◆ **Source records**

(** [fetchProgress], up to the [await]: the 500ms guard, the write of
    [lastFetchRef] and the query that is sent to the store. *)
Definition fetchProgress (queryId : string) (h : Hook) : Hook :=
  let now := clock h in
  if now - lastFetchRef h <? 500 then h
  else
    let h1 := set_lastFetchRef now h in
    let req := fresh h1 in
    emit (StoreRead req queryId)
      (set_inflight (inflight h1 ++ [(req, queryId)])
         (set_fresh (S req) h1)).

(** The body of the [try] block once the awaited query has settled.  The
    second component is the exception the block throws, if any. *)
Definition fetchProgress_try (res : Settled) (h : Hook)
    : Hook * option string :=
  match res with
  | Rejected reason => (h, Some reason)
  | Fulfilled _ (Some error) =>
      (console_error "Error fetching agent progress:" error h, None)
  | Fulfilled (Some data) None =>
      (setAgentProgress (mappedProgress DateValue data) h, None)
  | Fulfilled None None => (h, None)
  end.

(** [fetchProgress], from the [await] on: the [try] block under its
    [catch]. *)
Definition fetchProgress_resume (res : Settled) (h : Hook)
    : Hook * Completion :=
  match fetchProgress_try res h with
  | (h', Some reason) =>
      (console_error "Caught error in fetchProgress:" reason h', Normal)
  | (h', None) => (h', Normal)
  end.

(** [supabase.removeChannel(channelRef.current); channelRef.current = null]
    under [if (channelRef.current)]. *)
Definition drop_channel (h : Hook) : Hook :=
  match channelRef h with
  | Some c => set_channelRef None (emit (RemoveChannel c) h)
  | None => h
  end.

(** The function the effect returns. *)
Definition effect_cleanup (intervalId : nat) (h : Hook) : Hook :=
  let h1 := drop_channel h in
  emit (ClearInterval intervalId)
    (set_intervals (remove_interval intervalId (intervals h1)) h1).

(** React runs the pending cleanup, if the last effect returned one. *)
Definition run_cleanup (h : Hook) : Hook :=
  match cleanup h with
  | Some intervalId => set_cleanup None (effect_cleanup intervalId h)
  | None => h
  end.
(** * Hesha Premium API: the order workflow, its persistence gateway and its
    notification sender (src/main.py), embedded in Rocq.

    Layout of the development:
    - [Text]       Python [str] values as sequences of code points;
    - [Clock]      [datetime] values, [strftime] and [isoformat];
    - [Numbers]    decimal digits, [int] and [float] literals;
    - [Json]       [json.dumps] and [json.loads];
    - [Store]      the relational store declared by [init_db];
    - [Runtime]    exceptions, the state of the process, the driver calls;
    - [Notifier]   [send_order_notification];
    - [Api]        the request handlers;
    - [Catalogue]  [get_products];
    - [Startup]    [DB_CONFIG] and [init_db];
    - the properties of the handlers, of the sender and of the start-up. *)

From Stdlib Require Import Ascii String.
From Stdlib Require Import List NArith ZArith Bool Lia.
From Stdlib Require Import Permutation.
Import ListNotations.

Set Implicit Arguments.

(* ------------------------------------------------------------------ *)
(** ** Text *)

Module Text.

(** A Python [str] is a sequence of Unicode code points. *)
Definition pystr := list N.

(** The code points of an ASCII literal. *)
Definition py (s : string) : pystr := map N_of_ascii (list_ascii_of_string s).
Arguments py s%_string.

(** [a == b] on [str]. *)
Fixpoint str_eqb (a b : pystr) : bool :=
  match a, b with
  | [], [] => true
  | x :: a', y :: b' => (x =? y)%N && str_eqb a' b'
  | _, _ => false
  end.

(** Truthiness of a [str]: the empty string is falsy. *)
Definition str_truthy (s : pystr) : bool :=
  match s with [] => false | _ :: _ => true end.

Definition is_digit (c : N) : bool := ((48 <=? c) && (c <=? 57))%N.

(** A code point that UTF-8 can carry: not a surrogate half, at most
    U+10FFFF. *)
Definition scalar (c : N) : bool :=
  ((c <? 55296) || ((57344 <=? c) && (c <? 1114112)))%N.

◆ **WHAT TO PRODUCE**
A single number is expected: the count of lines in the preceding entries that contain "None".

◆ **THE ANSWER**
9